Your task is to count the lines of the records that contain "then". Answer with the number and nothing else.

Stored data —
■ ■ ■

(** Allocation seen by the client. *)
Lemma alloc_page base F root T s :
  vm_ok base F root T s -> F <> ∅ ->
  exists q s', kalloc s = Ok q s' /\ q ∈ F /\ pool_page base q /\ (q =? 0) = false /\
    vm_ok base (F ∖ {[q]}) root T s' /\ vm_step base F s s'.
Proof.
  intros [Hpa Hw Ho] HF. destruct (pa_alloc base F s Hpa HF) as (q & s' & E & Hq & Hpa' & Hms & Hfr).
  pose proof (pa_pool base F s q Hpa Hq) as Hqp. pose proof (pa_base base F s Hpa) as Hb.
  exists q, s'. split; [done|split; [done|split; [done|split]]].
  { destruct Hqp as (_ & ? & _). unfold KERNBASE, PGSIZE in *. apply Z.eqb_neq. lia. }
  split.
  - split; [done| |set_solver]. apply (pt_wf_mem _ _ _ (k_mem s)); [done|].
    intros p a Hp Ha. apply elem_of_tables in Hp as Hp'. destruct Hp' as [π Hπ].
    pose proof (pt_page _ _ _ _ Hw _ _ Hπ) as Hpp.
    apply Hfr; [by eapply pool_not_base|]. apply (pool_not_in base p); try done. set_solver.
  - split; [done|]. intros a Hb' HP. apply Hfr; [done|]. by apply HP.
Qed.

(** One level of walk: the table at [π] with page [p], index [i]. *)
Lemma grow_node base F root T s π p i :
  vm_ok base F root T s -> nodes T !! π = Some p -> (length π < 2)%nat -> 0 <= i < 512 ->
  nodes T !! (π ++ [i]) = None -> F <> ∅ ->
  exists q s1, kalloc s = Ok q s1 /\ (q =? 0) = false /\
    nodes (add_node (π ++ [i]) q T) !! (π ++ [i]) = Some q /\
    grows base root {[π ++ [i]]} (leaves T) F T s (F ∖ {[q]}) (add_node (π ++ [i]) q T)
      (set_mem (store64 (memset (k_mem s1) q 0 PGSIZE) (p + 8 * i) (mk_pte q 0)) s1).
Proof.
  intros Hok Hp Hl Hi Hn HF.
  destruct (alloc_page base F root T s Hok HF) as (q & s1 & E & Hq & Hqp & Hq0 & Hok1 & Hst).
  assert (p ∈ tables T) as HpT by (apply elem_of_tables; by exists π).
  destruct (vm_table_pool base F root T s p Hok HpT) as [Hpp HpF].
  destruct Hok as [Hpa Hw Ho]. destruct Hok1 as [Hpa1 Hw1 Ho1].
  pose proof (pa_base base F s Hpa) as Hb.
  exists q, s1. split; [done|split; [done|split]]. { cbn. by rewrite lookup_insert_eq. }
  assert (q ∉ tables T) as HqT by set_solver.
  assert (tables (add_node (π ++ [i]) q T) = {[q]} ∪ tables T) as Htab.
  { unfold tables, add_node. cbn. by rewrite map_img_insert_notin_L. }
  set (m1 := memset (k_mem s1) q 0 PGSIZE).
  assert (pt_wf base root T m1) as Hwm.
  { apply (pt_wf_mem _ _ _ (k_mem s1)); [done|]. intros p' a Hp' Ha. unfold m1.
    rewrite rd8_memset by done. apply elem_of_tables in Hp' as Hx. destruct Hx as [π' Hπ'].
    pose proof (pt_page _ _ _ _ Hw _ _ Hπ') as Hpp'.
    assert (~ in_page q a) as Hnq by (apply (pool_not_in base p'); try done; set_solver).
    unfold in_page in Hnq. zcases. }
  split.
  - split; cbn [k_mem].
    + apply (pa_write base _ s1); [done|]. intros a Ha. unfold m1.
      assert (forall x, pool_page base x -> x ∉ F ∖ {[q]} -> ~ in_page x a) as Hno.
      { intros x Hx HxF Hin. by eapply (pool_no_alloc base (F ∖ {[q]}) s1 x a). }
      assert (~ in_page p a) as Hnp by (apply Hno; [done|set_solver]).
      assert (~ in_page q a) as Hnq by (apply Hno; [done|set_solver]).
      unfold in_page in Hnp, Hnq. rewrite rd8_store64_ne by (unfold PGSIZE in Hnp; lia).
      rewrite rd8_memset by done. zcases.
    + apply pt_add_node; try done. intros a Ha. unfold m1. rewrite rd8_memset by done.
      unfold in_page in Ha. by zif.
    + rewrite Htab. set_solver.
  - done.
  - cbn. by apply insert_subseteq.
  - cbn. rewrite dom_insert_L. set_solver.
  - unfold foot. rewrite Htab. apply set_eq. intros x. destruct (decide (x = q)); set_solver.
  - rewrite size_difference by set_solver. rewrite size_singleton.
    replace ({[π ++ [i]]} ∖ dom (nodes T)) with ({[π ++ [i]]} : gset (list Z)).
    2: { apply not_elem_of_dom in Hn. set_solver. }
    rewrite size_singleton. assert (size F <> 0%nat); [|lia].
    intros Hz. apply size_empty_inv in Hz. set_solver.
  - eapply vm_step_trans; [eapply vm_step_mono; [|exact Hst]; unfold foot; set_solver|].
    apply vm_step_mem. eapply frame_trans.
    + apply (frame_memset _ _ _ q). unfold foot. set_solver.
    + apply (frame_store64 _ _ _ p); [unfold foot; set_solver|done].
Qed.

Lemma walk_level_alloc base F root T s π p i level levels va :
  vm_ok base F root T s -> nodes T !! π = Some p -> (length π < 2)%nat -> 0 <= level ->
  i = PX level va -> (size ({[π ++ [i]]} ∖ dom (nodes T)) <= size F)%nat ->
  exists q F' T' s', walk_levels (level :: levels) p va 1 s = walk_levels levels q va 1 s' /\
    nodes T' !! (π ++ [i]) = Some q /\ grows base root {[π ++ [i]]} (leaves T) F T s F' T' s'.
Proof.
  intros Hok Hp Hl Hlv -> Hsz. pose proof (PX_range level va Hlv) as Hi.
  pose proof (pa_base base F s (vm_alloc _ _ _ _ _ Hok)) as Hb. pose proof (vm_wf _ _ _ _ _ Hok) as Hw.
  cbn [Vm.walk_levels]. unfold bind at 1, ld64, get. rewrite (pt_mem _ _ _ _ Hw π p _ Hp Hi).
  unfold entry. rewrite decide_False by lia.
  destruct (nodes T !! (π ++ [PX level va])) as [q|] eqn:E.
  - pose proof (pt_page _ _ _ _ Hw _ _ E) as Hq. rewrite has_V_mk_pte.
    rewrite PTE2PA_mk_pte by (by eapply pool_page_addr || lia).
    exists q, F, T, s. split; [done|split; [done|]]. apply grows_refl; [done|].
    apply singleton_subseteq_l. by eapply elem_of_dom_2.
  - rewrite has_0. cbn [negb truthy Z.eqb].
    replace ({[π ++ [PX level va]]} ∖ dom (nodes T)) with ({[π ++ [PX level va]]} : gset (list Z)) in Hsz
      by (apply not_elem_of_dom in E; set_solver).
    rewrite size_singleton in Hsz.
    destruct (grow_node base F root T s π p (PX level va) Hok Hp Hl Hi E) as (q & s1 & Ek & Hq0 & Hq & Hg).
    { intros ->. rewrite size_empty in Hsz. lia. }
    mstep Ek. rewrite Hq0. unfold bind, kmemset, st64, modify. cbn [k_mem set_mem].
    rewrite mk_pte_table. eexists q, _, _, _. split; [|split; [exact Hq|exact Hg]]. by destruct s1.
Qed.

Lemma walk_alloc base F root T s va :
  vm_ok base F root T s -> 0 <= va < MAXVA ->
  (size (prefixes va ∖ dom (nodes T)) <= size F)%nat ->
  exists a F' T' s', walk root va 1 s = Ok a s' /\ pte_addr T' va = Some a /\
    grows base root (prefixes va) (leaves T) F T s F' T' s'.
Proof.
  intros Hok Hva Hsz. unfold Vm.walk. zif. unfold prefixes in *.
  rewrite size_diff_split in Hsz.
  destruct (walk_level_alloc base F root T s [] root (PX 2 va) 2 [1] va) as (p1 & F1 & T1 & s1 & E1 & N1 & G1);
    try done; [by eapply pt_root, vm_wf|cbn; lia|cbn [app]; lia|].
  cbn [app] in *. pose proof G1 as [G11 _ _ G14 _ G16 _].
  destruct (walk_level_alloc base F1 root T1 s1 [PX 2 va] p1 (PX 1 va) 1 [] va)
    as (p0 & F2 & T2 & s2 & E2 & N2 & G2); try done; [cbn; lia|cbn [app]; rewrite G14; lia|].
  cbn [app] in *. eexists _, F2, T2, s2. split.
  - unfold bind. rewrite E1, E2. cbn. done.
  - split; [unfold pte_addr; by rewrite N2|]. rewrite <- (gr_leaves _ _ _ _ _ _ _ _ _ _ G1). by eapply grows_trans.
Qed.

(** ** Storing an entry *)

Lemma pte_addr_inv base root T m va a :
  pt_wf base root T m -> pte_addr T va = Some a ->
  exists p, nodes T !! [PX 2 va; PX 1 va] = Some p /\ a = p + 8 * PX 0 va /\ p ∈ tables T.
Proof.
  intros Hw. unfold pte_addr. rewrite fmap_Some. intros (p & E & ->). exists p. split_and!; try done.
  apply elem_of_tables. by eexists.
Qed.

Lemma store_leaf base F root T s va a e :
  vm_ok base F root T s -> pte_addr T va = Some a -> 0 <= e < 2 ^ 64 -> has e PTE_V = true ->
  grows base root ∅ (<[path va := e]> (leaves T)) F T s F (set_leaf (path va) e T)
    (set_mem (store64 (k_mem s) a e) s).
Proof.
  intros Hok Ha He HV. pose proof Hok as [Hpa Hw Ho].
  destruct (pte_addr_inv _ _ _ _ _ _ Hw Ha) as (p & Hp & -> & HpT).
  destruct (vm_table_pool _ _ _ _ _ _ Hok HpT) as [Hpp HpF].
  pose proof (PX_range 0 va ltac:(lia)) as Hi. split; try done.
  - split; [by apply pa_store64| |done].
    by apply (pt_set_leaf base root T (k_mem s) [PX 2 va; PX 1 va] p (PX 0 va) e).
  - set_solver.
  - replace (∅ ∖ dom (nodes T)) with (∅ : gset (list Z)) by set_solver. rewrite size_empty. lia.
  - apply vm_step_mem, frame_store64; [unfold foot; set_solver|done].
Qed.

Lemma clear_leaf base F root T s va a :
  vm_ok base F root T s -> pte_addr T va = Some a ->
  grows base root ∅ (delete (path va) (leaves T)) F T s F (del_leaf (path va) T)
    (set_mem (store64 (k_mem s) a 0) s).
Proof.
  intros Hok Ha. pose proof Hok as [Hpa Hw Ho].
  destruct (pte_addr_inv _ _ _ _ _ _ Hw Ha) as (p & Hp & -> & HpT).
  destruct (vm_table_pool _ _ _ _ _ _ Hok HpT) as [Hpp HpF].
  pose proof (PX_range 0 va ltac:(lia)) as Hi. split; try done.
  - split; [by apply pa_store64| |done].
    by apply (pt_del_leaf base root T (k_mem s) [PX 2 va; PX 1 va] p (PX 0 va)).
  - set_solver.
  - replace (∅ ∖ dom (nodes T)) with (∅ : gset (list Z)) by set_solver. rewrite size_empty. lia.
  - apply vm_step_mem, frame_store64; [unfold foot; set_solver|done].
Qed.

(** ** mapPages *)

(** The tables for [n] pages from [va] on, and their leaves. *)
Fixpoint range_tables (n : nat) (va : Z) : gset (list Z) :=
  match n with
  | O => ∅
  | S n' => prefixes va ∪ range_tables n' (va + PGSIZE)
  end.

Fixpoint map_range (n : nat) (va pa perm : Z) (Lv : gmap (list Z) Z) : gmap (list Z) Z :=
  match n with
  | O => Lv
  | S n' => map_range n' (va + PGSIZE) (pa + PGSIZE) perm (<[path va := mk_pte pa perm]> Lv)
  end.

(** No page of the range is mapped. *)
Definition unmapped (n : nat) (va : Z) (Lv : gmap (list Z) Z) : Prop :=
  forall i, 0 <= i < Z.of_nat n -> Lv !! path (va + i * PGSIZE) = None.

(** A range of [n] pages of virtual and of physical memory. *)
Definition good_range (n : nat) (va : Z) : Prop :=
  va mod PGSIZE = 0 /\ 0 <= va /\ va + Z.of_nat n * PGSIZE <= MAXVA.
Definition good_frames (n : nat) (pa : Z) : Prop :=
  pa mod PGSIZE = 0 /\ 0 < pa /\ pa + Z.of_nat n * PGSIZE <= 2 ^ 56.

Lemma good_range_S n va : good_range (S n) va -> good_range n (va + PGSIZE) /\ 0 <= va < MAXVA.
Proof. unfold good_range, PGSIZE. intros (H1 & H2 & H3). split; [split_and!|]; zdm. Qed.

Lemma good_frames_S n pa : good_frames (S n) pa -> page_addr pa /\ (n <> 0%nat -> good_frames n (pa + PGSIZE)).
Proof. unfold good_frames, page_addr, PGSIZE. intros (H1 & H2 & H3). split; [|intros _]; split_and!; zdm. Qed.
(* ===== verification/Devices.v ===== *)
(** * Device registers: kernel/driver/plic.c, the set-up of kernel/driver/uart.c and
    console.c, and the page-table dump of kernel/mm/vm.c

    A register of a device is a cell of [k_mmio], at its address. The enable and priority
    registers of the interrupt controller read back what was written; what its claim
    register reads as is up to the controller, a parameter. *)

From S2P Require Import Prelude Mem CString State Spinlock Printf Vm.

(** ** Registers *)

Definition mmio_wr (a v : Z) : KM unit := modify (fun s => set_mmio (<[a := v]> (k_mmio s)) s).
Definition mmio_rd (a : Z) : KM Z := get (fun s => default 0 (k_mmio s !! a)).

(** The number of the hart: tp, as an int. *)
Definition cpuid : KM Z := get (fun s => s32 (h_tp (k_hart s))).

(** ** The interrupt controller *)

Definition UART0_IRQ : Z := 10.
Definition VIRTIO0_IRQ : Z := 1.
Definition PLIC_SENABLE (hart : Z) : Z := PLIC + 0x2080 + hart * 0x100.
Definition PLIC_SPRIORITY (hart : Z) : Z := PLIC + 0x201000 + hart * 0x2000.
Definition PLIC_SCLAIM (hart : Z) : Z := PLIC + 0x201004 + hart * 0x2000.

Definition registerDev (irq priority : Z) : KM unit := mmio_wr (PLIC + irq * 4) (u32 priority).
Definition unregisterDev (irq : Z) : KM unit := mmio_wr (PLIC + irq * 4) 0.

Definition plicInit : KM unit := registerDev VIRTIO0_IRQ 1.

Definition enableDev (irq : Z) : KM unit :=
  let! hart := cpuid in
  let! v := mmio_rd (PLIC_SENABLE hart) in
  mmio_wr (PLIC_SENABLE hart) (u32 (Z.lor v (Z.shiftl 1 irq))).

Definition disableDev (irq : Z) : KM unit :=
  let! hart := cpuid in
  let! v := mmio_rd (PLIC_SENABLE hart) in
  mmio_wr (PLIC_SENABLE hart) (u32 (Z.land v (Z.lnot (Z.shiftl 1 irq)))).

Definition plicInitHart : KM unit :=
  let! hart := cpuid in
  do! enableDev VIRTIO0_IRQ;
  mmio_wr (PLIC_SPRIORITY hart) 0.

Section Claim.
(** What the claim register of the hart reads as. *)
Context (claim_reg : Z -> kernel -> Z).

Definition plicClaim : KM Z :=
  let! hart := cpuid in
  let! v := get (claim_reg (PLIC_SCLAIM hart)) in
  ret (s32 (u32 v)).
End Claim.

Definition plicComplete (irq : Z) : KM unit :=
  let! hart := cpuid in
  mmio_wr (PLIC_SCLAIM hart) (u32 irq).

(** ** The UART and the console *)

Definition IER : Z := 1.
Definition FCR : Z := 2.
Definition LCR : Z := 3.
Definition FCR_FIFO_ENABLE : Z := Z.shiftl 1 0.
Definition FCR_FIFO_CLEAR : Z := Z.shiftl 3 1.
Definition LCR_EIGHT_BITS : Z := Z.shiftl 3 0.
Definition LCR_BAUD_LATCH : Z := Z.shiftl 1 7.

Definition WriteReg (reg v : Z) : KM unit := mmio_wr (UART0 + reg) (u8 v).

Definition uartinit : KM unit :=
  do! WriteReg IER 0x00;
  do! WriteReg LCR LCR_BAUD_LATCH;
  do! WriteReg 0 0x03;
  do! WriteReg 1 0x00;
  do! WriteReg LCR LCR_EIGHT_BITS;
  WriteReg FCR (Z.lor FCR_FIFO_ENABLE FCR_FIFO_CLEAR).

(** The entry of devsw that consoleinit fills in is [File.devsw_write]. *)
Definition consoleinit : KM unit :=
  do! initlock L_cons "cons";
  uartinit.

(** ** Paging *)

Definition SATP_SV39 : Z := Z.shiftl 8 60.
Definition MAKE_SATP (pagetable : Z) : Z := Z.lor SATP_SV39 (Z.shiftr pagetable 12).

Definition upd_csr (f : csrs -> csrs) : KM unit := modify (fun s => set_csr (f (k_csr s)) s).
Definition rcsr (f : csrs -> Z) : KM Z := get (fun s => f (k_csr s)).

Definition w_satp (v : Z) : KM unit :=
  upd_csr (fun c => {| r_stvec := r_stvec c; r_sepc := r_sepc c; r_scause := r_scause c; r_stval := r_stval c;
                       r_satp := v; r_stimecmp := r_stimecmp c; r_time := r_time c |}).

(** sfence.vma empties the TLB, which is not part of the state: translation always follows
    the page table. *)
Definition sfence_vma : KM unit := ret tt.

Definition kVmInitHart : KM unit :=
  do! sfence_vma;
  let! pt := get k_kpgtbl in
  do! w_satp (MAKE_SATP pt);
  sfence_vma.

(** ** The dump of a page table *)

(** [static const char padding[][10] = {"        ", "    ", ""}] *)
Definition padding (level : nat) : list Z :=
  bytes_of (match level with 0%nat => "        " | 1%nat => "    " | _ => "" end).

Definition print_flag (pte flag : Z) (c : string) : KM unit :=
  if truthy (Z.land pte flag) then printf c [] else printf "-" [].

(** The call for the levels 0 to 2. *)
Fixpoint printPgtbl_at (level : nat) (pagetable to_level : Z) : KM unit :=
  do! printf ("%s%d级页表地址 %p" ++ nl) [VStr (Some (padding level)); VNum (Z.of_nat level); VNum pagetable];
  if Z.of_nat level <=? to_level then ret tt
  else
    foreach (seqZ 0 512) (fun i =>
      let begin := pagetable + 8 * i in
      let! pte := ld64 begin in
      if truthy (Z.land pte PTE_V) then
        match level with
        | S level' =>
            do! printf ("%s0x%x表项有效,指向0x%x地址" ++ nl) [VStr (Some (padding level)); VNum begin; VNum (PTE2PA pte)];
            printPgtbl_at level' (PTE2PA pte) to_level
        | O =>
            do! printf "%s0x%x表项指向0x%x地址,权限为" [VStr (Some (padding level)); VNum begin; VNum (PTE2PA pte)];
            do! print_flag pte PTE_R "R";
            do! print_flag pte PTE_W "W";
            do! print_flag pte PTE_X "X";
            printf nl []
        end
      else ret tt).

Definition printPgtbl (pagetable level to_level : Z) : KM unit :=
  if (2 <? level) || (level <? 0) then ret tt
  else printPgtbl_at (Z.to_nat level) pagetable to_level.

(** ** The controller delivers the disk's interrupts *)

(** The bit of [irq] in the hart's enable word and the priority of [irq]. *)
Definition enabled (s : kernel) (hart irq : Z) : bool :=
  Z.testbit (default 0 (k_mmio s !! PLIC_SENABLE hart)) irq.
Definition priority (s : kernel) (irq : Z) : Z := default 0 (k_mmio s !! (PLIC + irq * 4)).

(** The enable words, thresholds and priorities are different registers. *)
Definition plic_hart (h : Z) : Prop := 0 <= h < NCPU.

Lemma enableDev_ok irq s :
  plic_hart (h_tp (k_hart s)) -> 0 <= irq < 32 ->
  exists s', enableDev irq s = Ok tt s' /\
    (forall h i, plic_hart h -> 0 <= i < 32 -> enabled s' h i = enabled s h i || (h =? h_tp (k_hart s)) && (i =? irq)) /\
    s' = set_mmio (k_mmio s') s /\ forall a, a <> PLIC_SENABLE (h_tp (k_hart s)) -> k_mmio s' !! a = k_mmio s !! a.
Proof.
  unfold plic_hart, NCPU. intros Hh Hi. unfold enableDev, cpuid, mmio_rd, mmio_wr, bind, get, modify.
  rewrite s32_small by lia. eexists. split; [reflexivity|]. split; [|split; [done|]].
  - intros h i Hhh Hir. unfold enabled. cbn [k_mmio set_mmio]. destruct (Z.eqb_spec h (h_tp (k_hart s))) as [-> |Hne].
    + rewrite lookup_insert_eq. cbn [default from_option id]. unfold u32. rewrite Z.mod_pow2_bits_low by lia.
      rewrite Z.lor_spec, Z.shiftl_1_l, Z.pow2_bits_eqb by lia. cbn. by rewrite (Z.eqb_sym irq i).
    + rewrite lookup_insert_ne by (unfold PLIC_SENABLE; lia). cbn. by rewrite orb_false_r.
  - intros a Ha. cbn. by rewrite lookup_insert_ne.
Qed.

(** After plicInit and plicInitHart the controller passes the interrupts of the disk, and of
    no device that was not enabled before, to the hart: the disk has a priority above 0 and
    the threshold of the hart is 0. *)
Theorem plic_ready s :
  plic_hart (h_tp (k_hart s)) ->
  exists s', bind plicInit (fun _ => plicInitHart) s = Ok tt s' /\
    priority s' VIRTIO0_IRQ = 1 /\ k_mmio s' !! PLIC_SPRIORITY (h_tp (k_hart s)) = Some 0 /\
    (forall h i, plic_hart h -> 0 <= i < 32 ->
       enabled s' h i = enabled s h i || (h =? h_tp (k_hart s)) && (i =? VIRTIO0_IRQ)) /\
    s' = set_mmio (k_mmio s') s.
Proof.
  intros Hh. unfold plicInit, registerDev. unfold bind at 1, mmio_wr at 1, modify at 1. set (s1 := set_mmio _ s).
  unfold plicInitHart, cpuid. unfold bind at 1, get at 1. change (h_tp (k_hart s1)) with (h_tp (k_hart s)).
  rewrite s32_small by (unfold plic_hart, NCPU in Hh; lia).
  destruct (enableDev_ok VIRTIO0_IRQ s1 Hh ltac:(unfold VIRTIO0_IRQ; lia)) as (s2 & E & He & Es & Ho).
  change (h_tp (k_hart s1)) with (h_tp (k_hart s)) in *. unfold plic_hart, NCPU in *.
  rewrite (bind_ok _ _ _ _ _ E). eexists. split; [reflexivity|]. cbn [k_mmio set_mmio]. split; [|split; [by rewrite lookup_insert_eq|split]].
  - unfold priority. cbn [k_mmio set_mmio]. unfold VIRTIO0_IRQ, PLIC, PLIC_SPRIORITY, PLIC_SENABLE in *.
    rewrite lookup_insert_ne by (unfold PLIC; lia). rewrite Ho by (unfold PLIC; lia). unfold s1. cbn. by rewrite lookup_insert_eq.
  - intros h i Hhh Hi. unfold enabled at 1. cbn [k_mmio set_mmio]. unfold PLIC_SPRIORITY.
    rewrite lookup_insert_ne by (unfold PLIC_SENABLE; lia). fold (enabled s2 h i). rewrite He by done. f_equal.
    unfold enabled. do 2 f_equal. unfold s1. cbn. apply lookup_insert_ne. unfold PLIC_SENABLE, PLIC, VIRTIO0_IRQ. lia.
  - by rewrite Es.
Qed.

Lemma plic_ready_witness : exists s', bind plicInit (fun _ => plicInitHart) boot_kernel = Ok tt s' /\ enabled s' 0 1 = true.
Proof.
  destruct (plic_ready boot_kernel) as (s' & E & _ & _ & H & _); [unfold plic_hart; vm_compute; split; congruence|].
  exists s'. split; [exact E|]. rewrite H by (unfold plic_hart, NCPU; lia). reflexivity.
Defined.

■ ■ ■

Reply to the task — 4